To do -> Which lines of the entries below run from the one holding "its beginning the code looks there. *)" to the one holding "(** The buffer", inclusive? Set down exactly those lines and no others.

Data supplied ->
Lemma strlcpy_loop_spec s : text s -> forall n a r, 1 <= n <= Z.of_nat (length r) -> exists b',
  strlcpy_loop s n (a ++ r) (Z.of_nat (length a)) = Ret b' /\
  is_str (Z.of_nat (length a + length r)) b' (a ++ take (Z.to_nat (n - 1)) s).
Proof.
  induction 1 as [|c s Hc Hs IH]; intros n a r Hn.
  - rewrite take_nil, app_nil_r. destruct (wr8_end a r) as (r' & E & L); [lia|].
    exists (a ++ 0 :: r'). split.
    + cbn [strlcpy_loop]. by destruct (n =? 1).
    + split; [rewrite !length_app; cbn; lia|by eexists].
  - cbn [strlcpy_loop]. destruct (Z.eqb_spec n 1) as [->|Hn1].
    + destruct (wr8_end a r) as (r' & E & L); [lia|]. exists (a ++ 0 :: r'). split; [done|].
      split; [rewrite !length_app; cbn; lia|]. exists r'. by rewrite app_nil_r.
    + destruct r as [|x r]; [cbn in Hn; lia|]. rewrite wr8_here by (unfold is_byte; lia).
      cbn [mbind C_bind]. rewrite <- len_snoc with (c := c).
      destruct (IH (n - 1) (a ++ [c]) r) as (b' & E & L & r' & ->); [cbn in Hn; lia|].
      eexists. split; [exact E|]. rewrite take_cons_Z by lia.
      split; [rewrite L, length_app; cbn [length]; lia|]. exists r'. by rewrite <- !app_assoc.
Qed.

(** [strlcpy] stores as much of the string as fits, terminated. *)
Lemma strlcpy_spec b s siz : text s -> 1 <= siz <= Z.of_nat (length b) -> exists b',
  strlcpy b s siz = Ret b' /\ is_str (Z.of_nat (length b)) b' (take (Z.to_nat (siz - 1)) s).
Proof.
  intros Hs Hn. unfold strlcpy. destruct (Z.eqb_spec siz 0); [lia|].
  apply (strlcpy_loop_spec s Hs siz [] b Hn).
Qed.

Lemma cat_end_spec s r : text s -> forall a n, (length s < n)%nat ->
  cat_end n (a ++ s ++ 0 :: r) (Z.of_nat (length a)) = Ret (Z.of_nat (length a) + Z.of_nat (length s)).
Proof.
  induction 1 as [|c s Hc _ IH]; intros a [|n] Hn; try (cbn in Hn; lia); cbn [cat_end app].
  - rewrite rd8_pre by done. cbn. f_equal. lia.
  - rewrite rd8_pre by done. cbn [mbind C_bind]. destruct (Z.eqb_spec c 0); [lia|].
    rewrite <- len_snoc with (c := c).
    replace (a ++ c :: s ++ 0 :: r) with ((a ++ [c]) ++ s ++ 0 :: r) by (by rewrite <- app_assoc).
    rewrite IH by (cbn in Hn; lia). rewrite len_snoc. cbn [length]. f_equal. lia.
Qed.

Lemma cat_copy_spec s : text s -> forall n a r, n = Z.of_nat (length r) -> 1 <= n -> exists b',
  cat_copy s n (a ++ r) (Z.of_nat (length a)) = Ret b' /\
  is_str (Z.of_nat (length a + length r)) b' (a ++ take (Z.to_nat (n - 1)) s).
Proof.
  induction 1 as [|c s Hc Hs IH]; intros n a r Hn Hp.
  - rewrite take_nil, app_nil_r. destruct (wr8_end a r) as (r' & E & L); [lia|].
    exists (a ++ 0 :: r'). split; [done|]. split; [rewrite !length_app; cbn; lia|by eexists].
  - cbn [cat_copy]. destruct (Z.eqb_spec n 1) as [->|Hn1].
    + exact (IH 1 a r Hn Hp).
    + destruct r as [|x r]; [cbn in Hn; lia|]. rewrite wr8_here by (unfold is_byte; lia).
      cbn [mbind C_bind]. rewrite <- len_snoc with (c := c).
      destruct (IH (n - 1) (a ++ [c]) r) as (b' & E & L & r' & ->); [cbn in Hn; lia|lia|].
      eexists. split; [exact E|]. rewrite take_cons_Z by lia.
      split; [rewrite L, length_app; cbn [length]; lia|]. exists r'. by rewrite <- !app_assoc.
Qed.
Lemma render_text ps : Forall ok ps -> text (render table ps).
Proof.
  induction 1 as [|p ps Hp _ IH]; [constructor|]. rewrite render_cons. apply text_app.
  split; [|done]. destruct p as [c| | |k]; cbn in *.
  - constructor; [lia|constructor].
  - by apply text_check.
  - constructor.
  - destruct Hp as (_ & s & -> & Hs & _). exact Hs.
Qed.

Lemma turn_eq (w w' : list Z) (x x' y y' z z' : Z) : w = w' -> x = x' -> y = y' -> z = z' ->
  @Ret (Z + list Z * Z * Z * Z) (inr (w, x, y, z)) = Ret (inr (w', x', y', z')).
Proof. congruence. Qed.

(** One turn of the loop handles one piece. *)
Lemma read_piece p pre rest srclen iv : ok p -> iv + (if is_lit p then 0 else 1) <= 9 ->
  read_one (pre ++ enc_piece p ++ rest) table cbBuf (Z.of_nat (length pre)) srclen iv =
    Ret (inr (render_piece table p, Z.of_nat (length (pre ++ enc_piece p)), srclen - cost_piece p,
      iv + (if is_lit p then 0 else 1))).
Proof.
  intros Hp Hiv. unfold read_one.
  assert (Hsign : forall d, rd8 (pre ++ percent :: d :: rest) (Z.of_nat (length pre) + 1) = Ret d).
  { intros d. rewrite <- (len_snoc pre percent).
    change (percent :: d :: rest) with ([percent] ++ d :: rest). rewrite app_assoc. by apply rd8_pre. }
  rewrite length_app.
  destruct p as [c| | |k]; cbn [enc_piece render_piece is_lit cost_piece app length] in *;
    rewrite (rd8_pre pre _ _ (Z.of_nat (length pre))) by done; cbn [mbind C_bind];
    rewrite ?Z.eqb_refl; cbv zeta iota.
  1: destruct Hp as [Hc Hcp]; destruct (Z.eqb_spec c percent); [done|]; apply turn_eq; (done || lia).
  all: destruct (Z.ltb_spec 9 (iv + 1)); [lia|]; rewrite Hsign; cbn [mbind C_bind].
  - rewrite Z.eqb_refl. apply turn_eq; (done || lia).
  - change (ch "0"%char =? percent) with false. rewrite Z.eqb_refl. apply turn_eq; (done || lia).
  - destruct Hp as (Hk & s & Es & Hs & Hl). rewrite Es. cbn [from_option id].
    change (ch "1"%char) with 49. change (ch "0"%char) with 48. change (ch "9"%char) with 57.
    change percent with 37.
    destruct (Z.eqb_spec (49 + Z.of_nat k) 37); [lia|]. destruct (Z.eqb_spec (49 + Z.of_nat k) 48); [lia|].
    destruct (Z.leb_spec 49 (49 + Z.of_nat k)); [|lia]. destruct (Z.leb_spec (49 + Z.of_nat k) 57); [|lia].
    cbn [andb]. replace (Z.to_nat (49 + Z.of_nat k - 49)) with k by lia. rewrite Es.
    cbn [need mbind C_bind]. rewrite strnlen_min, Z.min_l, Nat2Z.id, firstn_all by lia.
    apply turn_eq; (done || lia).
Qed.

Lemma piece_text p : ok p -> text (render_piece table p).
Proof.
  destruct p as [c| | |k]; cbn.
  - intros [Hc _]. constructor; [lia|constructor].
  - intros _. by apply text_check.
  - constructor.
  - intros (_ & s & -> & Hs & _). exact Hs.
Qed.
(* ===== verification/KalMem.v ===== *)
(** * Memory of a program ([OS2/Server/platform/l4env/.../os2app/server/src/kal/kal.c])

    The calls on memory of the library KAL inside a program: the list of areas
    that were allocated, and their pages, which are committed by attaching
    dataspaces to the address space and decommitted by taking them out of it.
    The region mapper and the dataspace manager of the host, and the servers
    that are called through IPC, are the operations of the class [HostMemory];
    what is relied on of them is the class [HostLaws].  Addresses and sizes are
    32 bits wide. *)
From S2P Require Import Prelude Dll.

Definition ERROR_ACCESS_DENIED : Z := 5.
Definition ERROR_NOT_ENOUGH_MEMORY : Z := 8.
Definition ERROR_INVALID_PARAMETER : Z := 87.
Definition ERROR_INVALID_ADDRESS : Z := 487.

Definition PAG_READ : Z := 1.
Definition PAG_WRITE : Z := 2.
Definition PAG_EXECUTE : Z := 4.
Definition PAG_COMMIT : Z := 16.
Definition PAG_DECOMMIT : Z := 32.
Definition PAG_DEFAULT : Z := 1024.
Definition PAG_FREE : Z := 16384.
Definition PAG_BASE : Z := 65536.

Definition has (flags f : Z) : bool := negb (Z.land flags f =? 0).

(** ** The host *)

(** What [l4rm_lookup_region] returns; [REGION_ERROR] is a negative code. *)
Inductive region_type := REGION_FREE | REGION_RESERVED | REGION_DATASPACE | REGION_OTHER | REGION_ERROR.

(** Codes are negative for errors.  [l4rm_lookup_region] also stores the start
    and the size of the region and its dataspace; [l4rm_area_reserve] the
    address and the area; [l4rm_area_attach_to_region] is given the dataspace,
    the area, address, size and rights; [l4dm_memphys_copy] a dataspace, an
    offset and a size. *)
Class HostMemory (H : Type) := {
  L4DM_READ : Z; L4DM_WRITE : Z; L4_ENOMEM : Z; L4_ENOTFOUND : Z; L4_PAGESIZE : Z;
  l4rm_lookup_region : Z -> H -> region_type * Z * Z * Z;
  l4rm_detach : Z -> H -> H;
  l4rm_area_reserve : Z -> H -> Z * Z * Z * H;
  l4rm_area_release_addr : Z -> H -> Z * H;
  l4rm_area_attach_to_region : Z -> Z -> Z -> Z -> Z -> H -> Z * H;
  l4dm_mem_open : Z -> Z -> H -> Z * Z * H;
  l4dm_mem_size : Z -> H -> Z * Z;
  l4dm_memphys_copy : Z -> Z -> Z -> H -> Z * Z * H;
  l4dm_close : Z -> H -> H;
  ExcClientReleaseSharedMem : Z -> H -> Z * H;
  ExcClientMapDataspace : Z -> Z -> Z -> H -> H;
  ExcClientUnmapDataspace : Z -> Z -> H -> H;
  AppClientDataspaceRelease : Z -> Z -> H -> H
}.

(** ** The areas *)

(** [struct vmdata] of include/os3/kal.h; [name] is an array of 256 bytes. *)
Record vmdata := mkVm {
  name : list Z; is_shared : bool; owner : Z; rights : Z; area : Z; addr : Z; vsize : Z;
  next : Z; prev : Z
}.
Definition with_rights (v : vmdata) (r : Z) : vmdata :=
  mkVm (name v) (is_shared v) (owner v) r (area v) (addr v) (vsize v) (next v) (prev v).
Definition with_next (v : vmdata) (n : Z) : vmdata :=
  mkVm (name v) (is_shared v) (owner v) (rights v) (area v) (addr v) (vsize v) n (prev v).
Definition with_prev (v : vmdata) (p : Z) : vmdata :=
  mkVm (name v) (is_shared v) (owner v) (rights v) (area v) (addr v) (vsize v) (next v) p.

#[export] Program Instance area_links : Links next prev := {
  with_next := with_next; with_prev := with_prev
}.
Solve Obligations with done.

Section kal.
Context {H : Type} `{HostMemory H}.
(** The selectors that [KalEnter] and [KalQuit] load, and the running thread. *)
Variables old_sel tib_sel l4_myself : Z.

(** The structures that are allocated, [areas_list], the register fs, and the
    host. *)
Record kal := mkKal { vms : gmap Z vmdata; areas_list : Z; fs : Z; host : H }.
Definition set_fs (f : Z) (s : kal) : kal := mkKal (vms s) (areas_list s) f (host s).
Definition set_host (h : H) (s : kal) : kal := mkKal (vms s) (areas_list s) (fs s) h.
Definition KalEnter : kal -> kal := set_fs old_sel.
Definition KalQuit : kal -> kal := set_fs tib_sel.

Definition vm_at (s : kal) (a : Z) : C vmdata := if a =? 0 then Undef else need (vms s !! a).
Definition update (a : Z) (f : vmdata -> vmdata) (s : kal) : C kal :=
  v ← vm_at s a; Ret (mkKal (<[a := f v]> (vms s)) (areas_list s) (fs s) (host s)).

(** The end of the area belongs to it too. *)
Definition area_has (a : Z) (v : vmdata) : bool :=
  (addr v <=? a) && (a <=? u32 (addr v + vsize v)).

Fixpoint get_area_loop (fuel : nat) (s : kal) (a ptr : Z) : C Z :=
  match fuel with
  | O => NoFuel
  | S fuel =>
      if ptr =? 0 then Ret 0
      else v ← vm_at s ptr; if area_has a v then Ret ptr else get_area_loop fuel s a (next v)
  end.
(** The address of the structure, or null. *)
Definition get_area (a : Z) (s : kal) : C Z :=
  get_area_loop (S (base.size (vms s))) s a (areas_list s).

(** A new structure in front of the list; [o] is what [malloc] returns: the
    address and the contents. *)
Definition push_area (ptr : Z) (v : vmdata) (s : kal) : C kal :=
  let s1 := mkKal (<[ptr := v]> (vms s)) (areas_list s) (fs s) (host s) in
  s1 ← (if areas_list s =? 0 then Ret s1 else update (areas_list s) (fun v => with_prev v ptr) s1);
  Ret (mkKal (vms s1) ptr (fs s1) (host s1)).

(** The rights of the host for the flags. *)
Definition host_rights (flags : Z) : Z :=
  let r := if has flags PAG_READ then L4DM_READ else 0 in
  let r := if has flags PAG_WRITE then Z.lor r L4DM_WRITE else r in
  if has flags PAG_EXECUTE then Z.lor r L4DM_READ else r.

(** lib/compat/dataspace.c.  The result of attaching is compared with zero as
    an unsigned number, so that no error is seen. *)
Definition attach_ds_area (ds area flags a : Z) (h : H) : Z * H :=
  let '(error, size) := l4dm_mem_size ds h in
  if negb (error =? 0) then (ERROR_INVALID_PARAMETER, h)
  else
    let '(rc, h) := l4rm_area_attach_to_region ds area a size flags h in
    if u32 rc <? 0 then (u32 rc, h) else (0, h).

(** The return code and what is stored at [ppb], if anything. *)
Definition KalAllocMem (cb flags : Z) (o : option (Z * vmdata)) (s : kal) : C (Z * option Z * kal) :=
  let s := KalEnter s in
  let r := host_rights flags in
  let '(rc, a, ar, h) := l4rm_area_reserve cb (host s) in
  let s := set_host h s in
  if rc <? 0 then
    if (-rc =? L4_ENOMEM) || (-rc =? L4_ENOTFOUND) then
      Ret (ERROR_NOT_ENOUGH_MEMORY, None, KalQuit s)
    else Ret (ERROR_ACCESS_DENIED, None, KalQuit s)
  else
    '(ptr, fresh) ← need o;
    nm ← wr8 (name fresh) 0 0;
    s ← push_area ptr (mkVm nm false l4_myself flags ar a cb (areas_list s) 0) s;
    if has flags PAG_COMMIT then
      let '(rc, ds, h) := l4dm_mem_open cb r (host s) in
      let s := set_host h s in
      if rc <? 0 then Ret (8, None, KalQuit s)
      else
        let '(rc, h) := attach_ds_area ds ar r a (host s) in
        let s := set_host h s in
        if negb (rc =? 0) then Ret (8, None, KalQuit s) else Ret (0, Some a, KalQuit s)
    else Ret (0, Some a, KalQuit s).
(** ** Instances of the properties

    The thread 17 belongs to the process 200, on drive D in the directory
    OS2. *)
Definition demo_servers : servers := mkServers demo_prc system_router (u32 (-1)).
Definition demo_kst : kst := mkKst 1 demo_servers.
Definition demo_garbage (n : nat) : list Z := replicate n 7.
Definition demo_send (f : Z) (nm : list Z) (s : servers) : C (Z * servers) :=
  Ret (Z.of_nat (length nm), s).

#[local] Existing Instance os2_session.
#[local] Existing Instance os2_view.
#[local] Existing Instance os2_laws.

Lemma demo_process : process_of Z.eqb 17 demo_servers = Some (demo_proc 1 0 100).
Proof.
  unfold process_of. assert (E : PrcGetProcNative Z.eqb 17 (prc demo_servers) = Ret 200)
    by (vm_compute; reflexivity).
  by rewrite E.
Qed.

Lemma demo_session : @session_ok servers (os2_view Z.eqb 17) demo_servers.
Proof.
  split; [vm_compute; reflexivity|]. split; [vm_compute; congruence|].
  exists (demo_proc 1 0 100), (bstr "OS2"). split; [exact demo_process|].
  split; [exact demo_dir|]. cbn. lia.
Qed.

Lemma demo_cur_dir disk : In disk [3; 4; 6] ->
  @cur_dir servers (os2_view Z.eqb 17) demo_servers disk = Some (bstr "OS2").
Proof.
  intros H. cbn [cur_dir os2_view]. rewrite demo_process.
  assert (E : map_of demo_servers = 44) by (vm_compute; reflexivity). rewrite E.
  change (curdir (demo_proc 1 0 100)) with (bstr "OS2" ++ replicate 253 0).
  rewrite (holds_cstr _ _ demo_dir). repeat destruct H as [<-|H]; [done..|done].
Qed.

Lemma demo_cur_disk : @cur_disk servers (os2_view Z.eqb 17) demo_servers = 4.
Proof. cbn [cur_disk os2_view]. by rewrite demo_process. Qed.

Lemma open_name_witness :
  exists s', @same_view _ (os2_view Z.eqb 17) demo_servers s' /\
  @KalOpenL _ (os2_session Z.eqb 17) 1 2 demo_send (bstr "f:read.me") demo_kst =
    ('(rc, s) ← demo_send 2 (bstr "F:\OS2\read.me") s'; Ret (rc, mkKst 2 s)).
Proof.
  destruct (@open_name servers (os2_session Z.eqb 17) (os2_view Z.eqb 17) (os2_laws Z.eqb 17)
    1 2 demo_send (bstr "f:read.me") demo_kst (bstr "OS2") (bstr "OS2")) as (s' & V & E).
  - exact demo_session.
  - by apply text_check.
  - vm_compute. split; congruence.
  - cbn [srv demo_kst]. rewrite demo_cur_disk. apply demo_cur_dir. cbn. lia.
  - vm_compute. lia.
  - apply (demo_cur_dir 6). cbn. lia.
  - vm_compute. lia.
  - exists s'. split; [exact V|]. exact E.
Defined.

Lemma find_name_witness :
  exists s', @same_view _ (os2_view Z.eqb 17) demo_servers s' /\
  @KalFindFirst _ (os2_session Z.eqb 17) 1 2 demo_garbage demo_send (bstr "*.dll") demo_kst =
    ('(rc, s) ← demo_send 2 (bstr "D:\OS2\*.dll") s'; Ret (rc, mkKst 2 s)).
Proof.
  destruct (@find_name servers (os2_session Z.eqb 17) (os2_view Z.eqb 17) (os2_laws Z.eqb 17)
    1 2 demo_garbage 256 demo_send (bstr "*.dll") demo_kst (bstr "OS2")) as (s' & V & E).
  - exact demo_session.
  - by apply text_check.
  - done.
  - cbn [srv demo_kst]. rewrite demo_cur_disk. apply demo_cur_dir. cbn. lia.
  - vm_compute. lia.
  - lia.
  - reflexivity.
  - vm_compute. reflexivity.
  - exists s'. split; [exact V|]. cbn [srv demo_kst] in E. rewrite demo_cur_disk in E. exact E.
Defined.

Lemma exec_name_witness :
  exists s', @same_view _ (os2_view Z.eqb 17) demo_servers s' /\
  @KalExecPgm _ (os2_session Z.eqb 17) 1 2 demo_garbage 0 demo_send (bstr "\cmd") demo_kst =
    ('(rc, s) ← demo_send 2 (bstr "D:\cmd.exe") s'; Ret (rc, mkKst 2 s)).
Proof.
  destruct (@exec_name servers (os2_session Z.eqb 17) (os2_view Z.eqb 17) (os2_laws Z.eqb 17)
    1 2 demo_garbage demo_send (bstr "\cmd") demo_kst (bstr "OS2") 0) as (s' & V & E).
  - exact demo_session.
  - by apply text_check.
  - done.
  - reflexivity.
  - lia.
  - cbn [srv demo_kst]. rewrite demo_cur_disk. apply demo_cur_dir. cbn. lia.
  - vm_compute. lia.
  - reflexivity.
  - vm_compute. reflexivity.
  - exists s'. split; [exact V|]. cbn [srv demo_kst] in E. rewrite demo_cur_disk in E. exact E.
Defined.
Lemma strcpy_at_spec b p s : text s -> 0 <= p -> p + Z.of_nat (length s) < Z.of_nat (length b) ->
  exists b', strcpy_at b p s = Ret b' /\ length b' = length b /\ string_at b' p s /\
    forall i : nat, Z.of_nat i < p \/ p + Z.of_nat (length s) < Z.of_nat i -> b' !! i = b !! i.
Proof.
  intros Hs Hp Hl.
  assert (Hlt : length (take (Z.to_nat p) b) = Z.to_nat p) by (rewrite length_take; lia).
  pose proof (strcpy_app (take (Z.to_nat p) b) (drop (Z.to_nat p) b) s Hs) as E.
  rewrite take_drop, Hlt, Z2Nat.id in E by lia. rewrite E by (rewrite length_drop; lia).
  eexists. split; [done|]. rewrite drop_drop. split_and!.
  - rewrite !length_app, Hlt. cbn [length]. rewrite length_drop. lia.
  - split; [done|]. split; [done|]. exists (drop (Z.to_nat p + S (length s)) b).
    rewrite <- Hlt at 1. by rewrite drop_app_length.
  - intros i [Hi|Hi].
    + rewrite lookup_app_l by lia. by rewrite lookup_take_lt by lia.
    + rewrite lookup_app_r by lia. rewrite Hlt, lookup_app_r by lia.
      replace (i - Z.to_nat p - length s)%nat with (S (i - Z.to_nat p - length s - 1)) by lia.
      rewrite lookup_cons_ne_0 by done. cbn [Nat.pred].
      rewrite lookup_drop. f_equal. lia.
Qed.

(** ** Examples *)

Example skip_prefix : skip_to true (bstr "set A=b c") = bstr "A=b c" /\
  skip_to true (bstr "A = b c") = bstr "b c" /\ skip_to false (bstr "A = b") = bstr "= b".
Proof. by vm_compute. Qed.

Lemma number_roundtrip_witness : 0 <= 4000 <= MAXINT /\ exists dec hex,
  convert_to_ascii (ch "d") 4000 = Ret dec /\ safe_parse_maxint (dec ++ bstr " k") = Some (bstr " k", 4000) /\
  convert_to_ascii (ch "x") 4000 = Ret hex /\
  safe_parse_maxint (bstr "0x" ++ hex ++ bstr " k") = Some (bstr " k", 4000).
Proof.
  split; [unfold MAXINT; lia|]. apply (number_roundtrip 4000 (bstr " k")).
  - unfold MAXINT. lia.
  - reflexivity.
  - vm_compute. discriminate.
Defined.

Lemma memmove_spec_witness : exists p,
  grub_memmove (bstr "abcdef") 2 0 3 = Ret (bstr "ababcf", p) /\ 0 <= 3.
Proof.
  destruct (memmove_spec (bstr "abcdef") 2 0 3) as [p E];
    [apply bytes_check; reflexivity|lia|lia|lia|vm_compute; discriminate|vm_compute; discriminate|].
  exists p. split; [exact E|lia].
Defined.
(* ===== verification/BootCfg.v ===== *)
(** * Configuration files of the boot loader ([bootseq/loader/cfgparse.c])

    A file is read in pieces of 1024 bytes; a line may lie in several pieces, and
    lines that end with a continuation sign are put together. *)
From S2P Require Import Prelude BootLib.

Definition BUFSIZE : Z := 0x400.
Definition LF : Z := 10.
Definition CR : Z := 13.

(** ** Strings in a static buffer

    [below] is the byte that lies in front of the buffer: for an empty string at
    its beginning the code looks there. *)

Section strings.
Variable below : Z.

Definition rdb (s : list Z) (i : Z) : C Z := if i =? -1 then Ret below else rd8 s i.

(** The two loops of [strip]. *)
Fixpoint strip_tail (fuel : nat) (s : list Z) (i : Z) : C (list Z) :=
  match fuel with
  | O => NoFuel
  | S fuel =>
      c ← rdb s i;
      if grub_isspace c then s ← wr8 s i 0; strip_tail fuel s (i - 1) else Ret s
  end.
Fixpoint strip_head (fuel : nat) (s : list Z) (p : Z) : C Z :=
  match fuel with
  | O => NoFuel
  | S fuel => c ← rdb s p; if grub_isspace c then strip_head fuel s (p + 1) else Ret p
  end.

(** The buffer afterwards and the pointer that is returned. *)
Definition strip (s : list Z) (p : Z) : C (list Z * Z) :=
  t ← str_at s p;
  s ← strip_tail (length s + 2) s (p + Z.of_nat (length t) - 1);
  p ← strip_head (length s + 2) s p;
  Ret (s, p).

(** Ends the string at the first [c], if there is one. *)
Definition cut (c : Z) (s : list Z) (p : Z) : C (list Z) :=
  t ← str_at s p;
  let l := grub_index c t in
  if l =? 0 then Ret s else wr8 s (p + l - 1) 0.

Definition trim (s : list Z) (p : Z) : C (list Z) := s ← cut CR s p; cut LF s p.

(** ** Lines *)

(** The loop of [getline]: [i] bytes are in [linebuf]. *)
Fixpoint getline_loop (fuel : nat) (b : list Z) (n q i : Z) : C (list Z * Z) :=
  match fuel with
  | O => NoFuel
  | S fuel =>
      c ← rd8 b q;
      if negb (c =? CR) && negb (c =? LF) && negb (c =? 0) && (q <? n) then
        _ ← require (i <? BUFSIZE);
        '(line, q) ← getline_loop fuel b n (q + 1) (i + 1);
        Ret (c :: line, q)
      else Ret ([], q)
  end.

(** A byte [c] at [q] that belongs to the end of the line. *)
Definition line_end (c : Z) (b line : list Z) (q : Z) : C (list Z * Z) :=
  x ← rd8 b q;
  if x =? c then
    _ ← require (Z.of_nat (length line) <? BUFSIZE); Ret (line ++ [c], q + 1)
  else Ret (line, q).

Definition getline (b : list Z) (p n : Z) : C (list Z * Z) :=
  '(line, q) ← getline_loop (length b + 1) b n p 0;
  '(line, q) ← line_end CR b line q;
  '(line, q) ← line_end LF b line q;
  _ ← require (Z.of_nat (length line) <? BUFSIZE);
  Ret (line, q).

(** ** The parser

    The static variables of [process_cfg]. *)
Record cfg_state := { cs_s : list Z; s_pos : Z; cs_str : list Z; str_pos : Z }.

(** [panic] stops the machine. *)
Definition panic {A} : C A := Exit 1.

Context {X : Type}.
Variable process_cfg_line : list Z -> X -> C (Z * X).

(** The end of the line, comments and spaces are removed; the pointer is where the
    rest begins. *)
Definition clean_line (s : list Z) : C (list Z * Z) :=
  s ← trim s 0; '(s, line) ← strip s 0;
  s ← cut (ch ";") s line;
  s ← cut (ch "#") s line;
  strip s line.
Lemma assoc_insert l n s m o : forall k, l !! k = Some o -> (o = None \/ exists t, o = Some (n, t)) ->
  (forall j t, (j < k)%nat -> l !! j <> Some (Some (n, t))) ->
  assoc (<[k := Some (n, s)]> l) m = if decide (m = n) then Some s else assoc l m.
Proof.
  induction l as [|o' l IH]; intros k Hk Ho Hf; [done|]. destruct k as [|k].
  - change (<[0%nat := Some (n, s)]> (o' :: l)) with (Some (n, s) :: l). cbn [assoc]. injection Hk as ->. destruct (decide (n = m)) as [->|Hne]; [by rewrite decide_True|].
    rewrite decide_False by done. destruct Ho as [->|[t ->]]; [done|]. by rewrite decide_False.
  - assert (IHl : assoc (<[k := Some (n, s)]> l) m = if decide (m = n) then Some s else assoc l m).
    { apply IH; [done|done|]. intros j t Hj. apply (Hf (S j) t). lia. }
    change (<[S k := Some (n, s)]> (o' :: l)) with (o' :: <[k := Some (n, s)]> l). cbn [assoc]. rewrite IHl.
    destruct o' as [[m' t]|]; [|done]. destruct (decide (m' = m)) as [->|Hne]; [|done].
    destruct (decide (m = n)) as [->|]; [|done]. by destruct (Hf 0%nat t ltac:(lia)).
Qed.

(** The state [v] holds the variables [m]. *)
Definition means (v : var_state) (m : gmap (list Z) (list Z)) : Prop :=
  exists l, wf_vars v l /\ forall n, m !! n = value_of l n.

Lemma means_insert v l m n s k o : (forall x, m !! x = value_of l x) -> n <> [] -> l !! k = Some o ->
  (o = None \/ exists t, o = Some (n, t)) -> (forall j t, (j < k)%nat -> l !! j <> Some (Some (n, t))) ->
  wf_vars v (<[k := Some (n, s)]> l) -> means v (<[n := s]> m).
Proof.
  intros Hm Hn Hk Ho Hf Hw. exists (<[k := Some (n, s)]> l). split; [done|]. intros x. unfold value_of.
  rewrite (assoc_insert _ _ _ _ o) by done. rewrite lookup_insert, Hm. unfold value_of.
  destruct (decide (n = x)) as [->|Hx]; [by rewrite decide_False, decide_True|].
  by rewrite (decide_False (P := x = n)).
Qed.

Answer to this problem ->
    its beginning the code looks there. *)

Section strings.
Variable below : Z.

Definition rdb (s : list Z) (i : Z) : C Z := if i =? -1 then Ret below else rd8 s i.

(** The two loops of [strip]. *)
Fixpoint strip_tail (fuel : nat) (s : list Z) (i : Z) : C (list Z) :=
  match fuel with
  | O => NoFuel
  | S fuel =>
      c ← rdb s i;
      if grub_isspace c then s ← wr8 s i 0; strip_tail fuel s (i - 1) else Ret s
  end.
Fixpoint strip_head (fuel : nat) (s : list Z) (p : Z) : C Z :=
  match fuel with
  | O => NoFuel
  | S fuel => c ← rdb s p; if grub_isspace c then strip_head fuel s (p + 1) else Ret p
  end.

(** The buffer afterwards and the pointer that is returned. *)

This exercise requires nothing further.